All param.grad Tensors are 0

I am implementing [2010.02803] A Transformer-based Framework for Multivariate Time Series Representation Learning, a BERT-like model. I wrote my own model+boilerplate, and am using a masked MSE loss for a reconstruction task (fully reconstruct partially masked input):

class MaskedMSE(nn.Module):
    def __init__(self, *args, **kwargs):
        super().__init__()
    def forward(self, pred, trgt, mask):
        # mask is 1 where loss should be considered, 0 where it should be ignored
        return torch.sum(((pred-trgt)*mask)**2) / torch.sum(mask)

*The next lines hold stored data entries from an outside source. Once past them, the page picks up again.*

(** * Turtle's Adventure: a shallow embedding of [turtle_adventure.py]

    Positions are real-valued (the player's come from the turtle, the
    enemies' mix integers and quotients), so coordinates are modelled in
    [R]; everything the source declares as [int] (level, sizes, screen
    dimensions, timers, the walker's speed) is a [Z].  Comparisons of the
    source are the boolean tests [Rltb]/[Rleb] below.

    The classes keep their names.  A method [C.m] of the source is the
    definition [C_m].  Methods that touch the game (canvas, the element
    collection, the random module, the scheduler) live in the monad [M],
    which threads the game object and propagates Python exceptions. *)

From Stdlib Require Import Reals Lra Lia ZArith List Bool String.
Import ListNotations.
Local Open Scope Z_scope.
Local Open Scope R_scope.

(** ** Comparisons on floats, idealised as reals *)

Definition Rltb (a b : R) : bool := if Rlt_dec a b then true else false.
Definition Rleb (a b : R) : bool := if Rle_dec a b then true else false.

(** ** The turtle (Python's [turtle.RawTurtle]), idealised

    Only the operations the player uses.  An angle is represented by the
    unit vector of its direction, so [towards] followed by [setheading]
    stores the direction of the target, and heading 0 (what [atan2(0, 0)]
    gives when the target is the turtle's own position) is the vector
    (1, 0).  Rounding of angles and coordinates is not modelled. *)

Record Vec2D := mkVec { vx : R; vy : R }.

Record RawTurtle := mkTurtle { position : Vec2D; orient : Vec2D }.

Definition RawTurtle_new : RawTurtle :=
  {| position := mkVec 0 0; orient := mkVec 1 0 |}.

Definition xcor (t : RawTurtle) : R := vx (position t).
Definition ycor (t : RawTurtle) : R := vy (position t).

Definition setx (t : RawTurtle) (v : R) : RawTurtle :=
  {| position := mkVec v (ycor t); orient := orient t |}.
Definition sety (t : RawTurtle) (v : R) : RawTurtle :=
  {| position := mkVec (xcor t) v; orient := orient t |}.
(** * Deployment orchestrator for the travel assistant: model and properties

    The repository holds two command-line scripts,
    [deploy-sagemaker-model.py] and [scripts/deploy-sagemaker.py].  Both are
    sequences of calls to the cloud provider (IAM, SageMaker) and to the
    SageMaker SDK, wrapped in [try]/[except] blocks, with console output in
    between.

    The scripts are embedded as programs of a small monad: a program reads the
    provider (an oracle that answers every call, possibly depending on
    everything that happened before), emits a list of observable events
    (calls with their outcome, printed lines, sleeps) and either returns a
    value or raises a Python exception. *)

From Stdlib Require Import String Ascii List ZArith Bool Lia.
From Stdlib Require Import DecimalString.
Import ListNotations.
Open Scope string_scope.
Open Scope list_scope.
Open Scope Z_scope.

Set Warnings "-register-all".

(** ** Python values and exceptions *)

Module Py.

(** Exceptions the scripts can observe.  All of them derive from
    [Exception]; [NoSuchEntityException] derives from [ClientError], as in
    botocore.  [exn_str] is what [str(e)] gives. *)
Inductive ExnClass : Type :=
| NoSuchEntityException
| ClientError
| IndexError
| KeyError
| TypeError
| AttributeError
| OtherException.

Record Exn : Type := mkExn { exn_class : ExnClass; exn_str : string }.

Definition isinstance_NoSuchEntity (e : Exn) : bool :=
  match exn_class e with NoSuchEntityException => true | _ => false end.

Definition isinstance_ClientError (e : Exn) : bool :=
  match exn_class e with
  | NoSuchEntityException | ClientError => true
  | _ => false
  end.

Inductive Result (A : Type) : Type :=
| Ok (a : A)
| Raise (e : Exn).
Arguments Ok {A} a.
Arguments Raise {A} e.

(** Values of inference payloads and replies: what JSON holds, and the raw
    bytes a predictor without deserialiser returns.  A float literal is kept
    as its source text; a text is kept as its UTF-8 encoding, so a
    character is one leading byte with the continuation bytes that follow
    it. *)
Inductive pyval : Type :=
| PyNone
| PyBool (b : bool)
| PyInt (z : Z)
| PyFloat (literal : string)
| PyStr (s : string)
| PyBytes (b : string)
| PyList (l : list pyval)
| PyDict (d : list (string * pyval)).

Definition type_name (v : pyval) : string :=
  match v with
  | PyNone => "NoneType"
  | PyBool _ => "bool"
  | PyInt _ => "int"
  | PyFloat _ => "float"
  | PyStr _ => "str"
  | PyBytes _ => "bytes"
  | PyList _ => "list"
  | PyDict _ => "dict"
  end.

(** A byte [10xxxxxx]: inside a character of a UTF-8 text. *)
Definition is_continuation (c : ascii) : bool :=
  match c with
  | Ascii _ _ _ _ _ _ b6 b7 => b7 && negb b6
  end.

(** [len(s)] of a text: its number of characters. *)
Fixpoint char_count (s : string) : nat :=
  match s with
  | EmptyString => O
  | String c rest =>
      if is_continuation c then char_count rest else S (char_count rest)
  end.

(** [s[:n]] of a text: its first [n] characters, each with all its
    bytes. *)
Fixpoint take_chars (n : nat) (s : string) : string :=
  match s with
  | EmptyString => EmptyString
  | String c rest =>
      if is_continuation c then String c (take_chars n rest)
      else match n with
           | O => EmptyString
           | S k => String c (take_chars k rest)
           end
  end.
(** * bialy: forecasting / anomaly-detection backend

    A shallow embedding of [backend/app/services/data_processing.py] and
    [backend/app/services/statsforecast_service.py].

    Modelling conventions.
    - A Python [float] is a [pyfloat]: a finite value carried as an exact
      rational, or one of the three IEEE specials.  Arithmetic on finite
      values is exact (rounding and overflow are not modelled); the specials
      follow the IEEE rules.
    - A pandas [Timestamp] is its integer value, nanoseconds since the epoch;
      a date that parses gives a timestamp (the not-a-time value is outside
      the model).
    - Exceptions are values of [exn]; a function that can raise returns a
      [result].
    - What the services import from pandas, numpy and scipy and use as a black
      box ([pd.to_datetime], [Timestamp.strftime], [scipy.stats.norm.ppf], the
      square root behind [Rolling.std]) is an operation of the class
      [Externals]; [time.time()] is read twice by a request and the two
      readings are explicit arguments. *)

From Stdlib Require Import ZArith QArith Qabs Lqa Lia Ascii.
From stdpp Require Import base option list sorting gmap strings pretty.

Local Open Scope string_scope.
Local Open Scope list_scope.
Local Open Scope nat_scope.

(** ** Python floats *)

Inductive pyfloat : Type :=
  | Fin (q : Q)
  | PInf
  | NInf
  | NaN.

Definition Qltb (a b : Q) : bool :=
  (Qnum a * QDen b <? Qnum b * QDen a)%Z.

Definition Qleb (a b : Q) : bool :=
  (Qnum a * QDen b <=? Qnum b * QDen a)%Z.

(** [x < y], [x > y], [x <= y] and [x == y] on floats: every comparison with
    [nan] is [False]. *)
Definition flt (x y : pyfloat) : bool :=
  match x, y with
  | NaN, _ | _, NaN => false
  | Fin a, Fin b => Qltb a b
  | NInf, NInf => false
  | NInf, _ => true
  | _, NInf => false
  | PInf, _ => false
  | Fin _, PInf => true
  end.

Definition fgt (x y : pyfloat) : bool := flt y x.

Definition fle (x y : pyfloat) : bool :=
  match x, y with
  | NaN, _ | _, NaN => false
  | Fin a, Fin b => Qleb a b
  | NInf, _ => true
  | _, PInf => true
  | _, NInf => false
  | PInf, _ => false
  end.

Definition feq (x y : pyfloat) : bool :=
  match x, y with
  | Fin a, Fin b => Qeq_bool a b
  | PInf, PInf | NInf, NInf => true
  | _, _ => false
  end.

Definition fneg (x : pyfloat) : pyfloat :=
  match x with
  | Fin q => Fin (- q)
  | PInf => NInf
  | NInf => PInf
  | NaN => NaN
  end.

Definition fadd (x y : pyfloat) : pyfloat :=
  match x, y with
  | NaN, _ | _, NaN => NaN
  | Fin a, Fin b => Fin (a + b)
  | PInf, NInf | NInf, PInf => NaN
  | PInf, _ | _, PInf => PInf
  | NInf, _ | _, NInf => NInf
  end.

Definition fsub (x y : pyfloat) : pyfloat := fadd x (fneg y).

(** An infinity of the sign of [s * inf]; [0 * inf] is [nan]. *)
Definition scale_inf (s : Q) (inf : pyfloat) : pyfloat :=
  match (s ?= 0)%Q with
  | Eq => NaN
  | Gt => inf
  | Lt => fneg inf
  end.

Definition fmul (x y : pyfloat) : pyfloat :=
  match x, y with
  | NaN, _ | _, NaN => NaN
  | Fin a, Fin b => Fin (a * b)
  | Fin a, inf => scale_inf a inf
  | inf, Fin b => scale_inf b inf
  | PInf, PInf | NInf, NInf => PInf
  | PInf, NInf | NInf, PInf => NInf
  end.

(** Division with numpy's float64 rules on a zero divisor ([x / 0] is an
    infinity of the sign of [x], [0 / 0] is [nan]). *)
Definition fdiv (x y : pyfloat) : pyfloat :=
  match x, y with
  | NaN, _ | _, NaN => NaN
  | Fin a, Fin b =>
      if Qeq_bool b 0 then scale_inf a PInf else Fin (a / b)
  | Fin _, _ => Fin 0
  | inf, Fin b => if Qltb b 0 then fneg inf else inf
  | _, _ => NaN
  end.

Definition fabs (x : pyfloat) : pyfloat :=
  match x with
  | Fin q => Fin (Qabs q)
  | PInf | NInf => PInf
  | NaN => NaN
  end.

(** [math.isnan], [math.isinf], [pd.isna]. *)
Definition isnan (x : pyfloat) : bool :=
  match x with NaN => true | _ => false end.

Definition isinf (x : pyfloat) : bool :=
  match x with PInf | NInf => true | _ => false end.

(** [float(n)] and [a / b] for Python ints. *)
Definition float_of_Z (n : Z) : pyfloat := Fin (inject_Z n).

Definition int_truediv (a b : Z) : pyfloat :=
  fdiv (float_of_Z a) (float_of_Z b).

(** ** Exceptions *)

Inductive exn : Type :=
  | ValueError (msg : string)
  | KeyError (key : string)
  | LibraryError (msg : string).

Inductive result (A : Type) : Type :=
  | Ok (a : A)
  | Raise (e : exn).
Arguments Ok {A} a.
Arguments Raise {A} e.

#[global] Instance result_ret : MRet result := @Ok.
#[global] Instance result_bind : MBind result := λ A B f r,
  match r with
  | Ok a => f a
  | Raise e => Raise e
  end.

(** ** The libraries behind the services *)

Definition Timestamp : Type := Z.
(* ===== verification/JsonDemo.v ===== *)
(** * A concrete JSON library

    A small printer and parser (objects, arrays, strings without escapes,
    naturals, booleans, null) that instantiates [SerdeJson], so that the
    theorems over the class are evaluated on concrete inputs. *)

From stdpp Require Import pretty.
From S2P Require Import Prelude RustStd Json.

Module JsonDemo.

Definition quote : string := String "034"%char EmptyString.

Definition quoted (s : string) : string := quote +:+ s +:+ quote.

Definition show_number (n : Number) : string :=
  match n with PosInt n | NegInt n | Float n => pretty n end.

Fixpoint show (v : Value) : string :=
  match v with
  | JNull => "null"
  | JBool b => if b then "true" else "false"
  | JNumber n => show_number n
  | JString s => quoted s
  | JArray l =>
      let fix go (l : list Value) : string :=
        match l with
        | [] => "]"
        | [v] => show v +:+ "]"
        | v :: l => show v +:+ "," +:+ go l
        end in
      "[" +:+ go l
  | JObject m =>
      let fix go (m : list (string * Value)) : string :=
        match m with
        | [] => "}"
        | [(k, v)] => quoted k +:+ ":" +:+ show v +:+ "}"
        | (k, v) :: m => quoted k +:+ ":" +:+ show v +:+ "," +:+ go m
        end in
      "{" +:+ go m
  end.

(** The text up to the closing quote, and the rest. *)
Fixpoint scan_string (s : string) : option (string * string) :=
  match s with
  | EmptyString => None
  | String c s =>
      if decide (c = "034"%char) then Some (EmptyString, s)
      else prod_map (String c) id <$> scan_string s
  end.

Fixpoint scan_digits (acc : Z) (s : string) : Z * string :=
  match s with
  | String c s' =>
      if Str.is_ascii_digit c
      then scan_digits (acc * 10 + (Z.of_nat (nat_of_ascii c) - 48)) s' else (acc, s)
  | EmptyString => (acc, s)
  end.

Fixpoint parse (fuel : nat) (s : string) : option (Value * string) :=
  match fuel, s with
  | S fuel, String c s' =>
      if decide (c = "034"%char) then prod_map JString id <$> scan_string s'
      else if Str.is_ascii_digit c then
        let '(n, r) := scan_digits 0 s in Some (JNumber (PosInt n), r)
      else if decide (c = "["%char) then prod_map JArray id <$> parse_items fuel s'
      else if decide (c = "{"%char) then prod_map JObject id <$> parse_fields fuel s'
      else match Str.strip_prefix "true" s, Str.strip_prefix "false" s,
                 Str.strip_prefix "null" s with
           | Some r, _, _ => Some (JBool true, r)
           | _, Some r, _ => Some (JBool false, r)
           | _, _, Some r => Some (JNull, r)
           | _, _, _ => None
           end
  | _, _ => None
  end
with parse_items (fuel : nat) (s : string) : option (list Value * string) :=
  match fuel, s with
  | S fuel, String c s' =>
      if decide (c = "]"%char) then Some ([], s')
      else
        '(v, r) ← parse fuel (if decide (c = ","%char) then s' else s);
        prod_map (cons v) id <$> parse_items fuel r
  | _, _ => None
  end
with parse_fields (fuel : nat) (s : string) : option (list (string * Value) * string) :=
  match fuel, s with
  | S fuel, String c s' =>
      if decide (c = "}"%char) then Some ([], s')
      else if decide (c = "034"%char) then
        '(k, r) ← scan_string s';
        r ← Str.strip_prefix ":" r;
        '(v, r) ← parse fuel r;
        prod_map (cons (k, v)) id <$> parse_fields fuel r
      else if decide (c = ","%char) then parse_fields fuel s'
      else None
  | _, _ => None
  end.

Definition parse_text (s : string) : option Value :=
  '(v, r) ← parse (S (2 * String.length s)) s;
  if Str.is_empty r then Some v else None.

#[export] Instance demo : SerdeJson := {|
  from_str := parse_text;
  to_string := show;
  number_to_string := show_number;
  value_eqb v w := bool_decide (show v = show w)
|}.

#[export] Instance demo_laws : SerdeJsonLaws.
Proof.
  split; intros *; simpl; rewrite ?bool_decide_eq_true; congruence.
Qed.

(** The parser reads back what the printer writes. *)
Example parse_show :
  let v := JObject [("user_id", JString "u1"); ("user_info",
    JObject [("n", JNumber (PosInt 42)); ("l", JArray [JNull; JBool true])])] in
  from_str (to_string v) = Some v.
Proof. vm_compute. reflexivity. Qed.

End JsonDemo.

I won’t post my full encoder code here unless requested, because its a bit long, but basically its a standard BERT encoder, quite like the code from the annotated transformer, for example.
My problem is this: When I do

criterion = MaskedMSE()
...
X_masked = X * mask
pred = encoder(X_masked)
loss = criterion(pred, X, (1-mask))
loss.backward()
optimizer.zero_grad()

The loss is always nonzero, starts at ~2, and goes slowly down very quickly to below 0.05.
However, none of the model parameters are actually updated, as I checked with code that amounts to the following:

def backward_debug(model, grad_in, grad_out):
    for name, param in model.named_parameters():
        assert param.requires_grad
        if param.grad is not None:
            assert (param.grad == 0).all()
            print(name)
            print(param.grad)

model.register_backward_hook(backward_debug)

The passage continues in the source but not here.